Wherever the word "rest" turns up in a line of the entries, copy that line.

Input material
☆ ☆ ☆ ☆ ☆ ☆ ☆

Lemma facts_captured :
  exec facts_regex (prompt_response s facts) ≫= capture 1
  = Some (join [LF] (map (fun f => str "- " ++ f) facts)).
Proof.
  unfold exec, prompt_response, facts_regex.
  set (F := join [LF] (map (fun f => str "- " ++ f) facts)).
  replace (str "SUMMARY:" ++ LF :: s ++ [LF; LF] ++ str "KEY FACTS:" ++ LF :: F)
    with ((str "SUMMARY:" ++ LF :: s ++ [LF; LF]) ++ str "KEY FACTS:" ++ LF :: F)
    by (rewrite <- !app_assoc; cbn [app]; rewrite <- !app_assoc; reflexivity).
  rewrite exec_from_pass by (intros x1 x2 E Hx; exact (facts_header_first _ x1 x2 E Hx)).
  set (i := 0 + length (str "SUMMARY:" ++ LF :: s ++ [LF; LF])).
  rewrite (exec_from_here _ i _
             (MState (S (i + length (str "KEY FACTS:")) + length F) [] (<[1%nat := F]> ∅))).
  - unfold capture. cbn [mbind option_bind final caps]. apply lookup_insert_eq.
  - rewrite matcher_seq, matcher_lit_i. cbn [rest pos caps].
    rewrite startsWith_i_app, drop_app_length.
    apply header_line_break; [exact facts_text_head|].
    rewrite matcher_seq. rewrite <- (app_nil_r F) at 1. apply lazy_group.
    + intros j Hj. rewrite matcher_eol. cbn [rest]. rewrite app_nil_r.
      destruct (drop j F) eqn:Ed; [|reflexivity].
      apply (f_equal length) in Ed. rewrite length_drop in Ed. cbn [length] in Ed. lia.
    + rewrite matcher_eol. reflexivity.
Qed.

End Response.

Lemma split_join_lines (ls : list jsstring) :
  ls <> [] -> Forall (fun l => one_line l = true) ls ->
  split [LF] (join [LF] ls) = ls.
Proof.
  intros Hne Hl. induction Hl as [|l ls Hline Hls IH]; [contradiction|].
  destruct ls as [|l' ls].
  - cbn [join]. apply split_last_line. exact Hline.
  - rewrite join_cons2. cbn [app]. rewrite (split_line _ _ Hline), IH; [reflexivity|discriminate].
Qed.

(** [line.replace(/^-\s*/, '')] removes the dash and the blank of a
    [- fact] line. *)
Lemma bullet_removed f :
  match f with d :: _ => is_white_space d = false | [] => True end ->
  replace_first_empty bullet_regex (str "- " ++ f) = f.
Proof.
  intros Hf. unfold replace_first_empty, bullet_regex. rewrite exec_bol.
  change (str "- " ++ f) with (45%N :: 32%N :: f).
  unfold chr. rewrite matcher_seq, matcher_chr. cbn [rest pos caps].
  rewrite N.eqb_refl, matcher_star. cbn [groups rest]. unfold space.
  rewrite (repeat_class_run is_white_space Some _ _ [32%N] f (MState 2 f ∅));
    try reflexivity.
  exact Hf.
Qed.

☆ ☆ ☆ ☆ ☆ ☆ ☆

Solution for this task
  - rewrite matcher_seq, matcher_lit_i. cbn [rest pos caps].
    + intros j Hj. rewrite matcher_eol. cbn [rest]. rewrite app_nil_r.
  unfold chr. rewrite matcher_seq, matcher_chr. cbn [rest pos caps].
  rewrite N.eqb_refl, matcher_star. cbn [groups rest]. unfold space.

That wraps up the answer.